**WORK TO COMPLETE**
Search the records for lines with the word "undefined" and copy each match.

[RECORD SET — start]

(** * APEL_Scan: the instrument firmware of [APEL_Scan/main.c]

    A shallow embedding of the ATmega328P program: the push-button mode
    machine of [main], the ADC helpers, the LCD helpers and [print_volt],
    followed by the properties of the voltage reconstruction, of the
    voltage formatting and of the mode machine.

    Target conventions (avr-gcc for the ATmega328P, named in the header of
    the source): [int] is 16 bits wide, [float] and [double] are both the
    IEEE 754 binary32 format, arithmetic rounds to nearest, ties to even. *)

From Stdlib Require Import ZArith List Bool String Ascii Lia.
From Stdlib Require Import QArith Qround Qabs.
From Stdlib Require Import Floats.SpecFloat.
Import ListNotations.
Local Open Scope Z_scope.

(** ** C integers of the target *)

Module C.

Definition INT_MIN : Z := -32768.
Definition INT_MAX : Z := 32767.

(** An [int] value is a [Z] inside [INT_MIN .. INT_MAX]. *)
Definition in_int (z : Z) : bool := (INT_MIN <=? z) && (z <=? INT_MAX).

(** [uint16_t]: reduction modulo 2^16. *)
Definition to_uint16 (z : Z) : Z := z mod 65536.

(** [uint8_t] and the 8-bit I/O registers: reduction modulo 2^8. *)
Definition to_uint8 (z : Z) : Z := z mod 256.

(** Conversion of a [uint16_t] to [int] (the value wraps around). *)
Definition uint16_to_int (z : Z) : Z :=
  let u := to_uint16 z in if u <=? INT_MAX then u else u - 65536.

End C.

(** ** binary32 floating point *)

Module F32.

Definition prec : Z := 24.
Definition emax : Z := 128.

Definition float : Type := spec_float.

Definition fadd : float -> float -> float := SFadd prec emax.
Definition fsub : float -> float -> float := SFsub prec emax.
Definition fmul : float -> float -> float := SFmul prec emax.
Definition fdiv : float -> float -> float := SFdiv prec emax.
Definition fleb : float -> float -> bool := SFleb.
Definition fltb : float -> float -> bool := SFltb.
Definition valid : float -> bool := valid_binary prec emax.

(** Conversion of an integer to floating point (rounded when the integer
    has more than 24 significant bits). *)
Definition of_Z (z : Z) : float := binary_normalize prec emax z 0 false.

(** A decimal literal [n/d] (with [d] a power of ten): the binary32
    number nearest to the quotient. *)
Definition dec_lit (n d : Z) : float := fdiv (of_Z n) (of_Z d).

(** The integer part of a finite number, rounded toward zero. *)
Definition trunc (x : float) : option Z :=
  match x with
  | S754_zero _ => Some 0
  | S754_finite s m e =>
      Some (cond_Zopp s (if 0 <=? e then Zpos m * 2 ^ e
                         else Zpos m / 2 ^ (- e)))
  | _ => None
  end.

(** The cast [(int) x]: defined only when the integer part fits [int]
    (C11 6.3.1.4); [None] stands for undefined behaviour. *)
Definition to_int (x : float) : option Z :=
  match trunc x with
  | Some t => if C.in_int t then Some t else None
  | None => None
  end.

(** The value of a finite number counted in units of 2^-149, the
    spacing of the smallest binary32 numbers. *)
Definition units (x : float) : Z :=
  match x with
  | S754_finite s m e => cond_Zopp s (Zpos m * 2 ^ (e + 149))
  | _ => 0
  end.

End F32.

Import F32.

(** The floating constants written in the source. *)
Definition c_1_1 : float := Eval vm_compute in dec_lit 11 10.
Definition c_495_2 : float := Eval vm_compute in dec_lit 4952 10.
Definition c_101_65 : float := Eval vm_compute in dec_lit 10165 100.
Definition c_1023_0 : float := Eval vm_compute in dec_lit 10230 10.
Definition c_5_0 : float := Eval vm_compute in dec_lit 50 10.
Definition c_498_1 : float := Eval vm_compute in dec_lit 4981 10.
Definition c_101_8 : float := Eval vm_compute in dec_lit 1018 10.

(** ** The hardware seen by the program *)

(** What the display latches on a falling edge of its enable line. *)
Inductive LcdEvent : Type :=
| LcdCmd (byte : Z)
| LcdData (byte : Z).

(** The I/O registers the program writes, and the bytes latched by the
    display so far (oldest first). *)
Record Hw : Type := mkHw {
  DDRB : Z;
  DDRD : Z;
  PORTB : Z;
  PORTD : Z;
  ADMUX : Z;
  ADCSRA : Z;
  lcd : list LcdEvent
}.

(** What the outside world presents during one pass of the main loop:
    the pin register of port D (the push buttons, steady while the [if]
    chain reads them) and the content of the ADC data register once the
    conversion of that pass has completed. *)
Record Inputs : Type := mkInputs {
  PIND : Z;
  ADC : Z
}.

(** Bit numbers from the device header of the ATmega328P. *)
Definition PD0 : Z := 0.
Definition PD1 : Z := 1.
Definition PD2 : Z := 2.
Definition PD3 : Z := 3.
Definition PD4 : Z := 4.
Definition PD5 : Z := 5.
Definition REFS0 : Z := 6.
Definition REFS1 : Z := 7.
Definition ADEN : Z := 7.
Definition ADSC : Z := 6.
Definition ADIF : Z := 4.
Definition ADPS2 : Z := 2.
Definition ADPS1 : Z := 1.
Definition ADPS0 : Z := 0.

(** The pin assignment of the source. *)
Definition rs : Z := PD3.
Definition rw : Z := PD4.
Definition en : Z := PD5.
Definition start : Z := PD0.
Definition stop : Z := PD1.
Definition readBias : Z := PD2.

(** ** Computations on the hardware

    A computation takes the hardware state and either returns a result
    with the new state, or is undefined ([None]). *)

Definition IO (A : Type) : Type := Hw -> option (A * Hw).

Definition ret {A : Type} (a : A) : IO A := fun h => Some (a, h).

Definition bind {A B : Type} (c : IO A) (k : A -> IO B) : IO B :=
  fun h => match c h with
           | Some (a, h') => k a h'
           | None => None
           end.

Definition undefined {A : Type} : IO A := fun _ => None.

Definition lift {A : Type} (o : option A) : IO A :=
  match o with
  | Some a => ret a
  | None => undefined
  end.

Declare Scope io_scope.
Delimit Scope io_scope with io.
Notation "x <- c ;; k" := (bind c (fun x => k))
  (at level 61, c at next level, right associativity) : io_scope.
Notation "c ;; k" := (bind c (fun _ => k))
  (at level 61, right associativity) : io_scope.
Local Open Scope io_scope.

(** Register writes.  The display is wired to port B (data) and to the
    lines [rs] and [en] of port D: it latches port B when [en] falls, as
    a command when [rs] is low and as data when [rs] is high. *)

Definition write_DDRB (v : Z) : IO unit :=
  fun h => Some (tt, mkHw (C.to_uint8 v) (DDRD h) (PORTB h) (PORTD h)
                          (ADMUX h) (ADCSRA h) (lcd h)).

Definition write_DDRD (v : Z) : IO unit :=
  fun h => Some (tt, mkHw (DDRB h) (C.to_uint8 v) (PORTB h) (PORTD h)
                          (ADMUX h) (ADCSRA h) (lcd h)).

Definition write_PORTB (v : Z) : IO unit :=
  fun h => Some (tt, mkHw (DDRB h) (DDRD h) (C.to_uint8 v) (PORTD h)
                          (ADMUX h) (ADCSRA h) (lcd h)).

Definition latched (old new : Z) (h : Hw) : list LcdEvent :=
  if Z.testbit old en && negb (Z.testbit new en) then
    [if Z.testbit new rs then LcdData (PORTB h) else LcdCmd (PORTB h)]
  else [].

Definition write_PORTD (v : Z) : IO unit :=
  fun h => let v' := C.to_uint8 v in
           Some (tt, mkHw (DDRB h) (DDRD h) (PORTB h) v'
                          (ADMUX h) (ADCSRA h)
                          (lcd h ++ latched (PORTD h) v' h)).

Definition write_ADMUX (v : Z) : IO unit :=
  fun h => Some (tt, mkHw (DDRB h) (DDRD h) (PORTB h) (PORTD h)
                          (C.to_uint8 v) (ADCSRA h) (lcd h)).

(** ADCSRA holds the interrupt flag ADIF of the converter, which the
    program does not store into: writing 1 to it clears it and writing 0
    leaves it as it is.  The other bits are stored as written. *)
Definition stored_ADCSRA (old v : Z) : Z :=
  Z.lor (Z.land v (Z.lnot (Z.shiftl 1 ADIF)))
        (Z.land (Z.land old (Z.shiftl 1 ADIF)) (Z.lnot v)).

[RECORD SET — finish]

**SOLUTION TO THE EXERCISE**
    (C11 6.3.1.4); [None] stands for undefined behaviour. *)
    with the new state, or is undefined ([None]). *)
Definition undefined {A : Type} : IO A := fun _ => None.
  | None => undefined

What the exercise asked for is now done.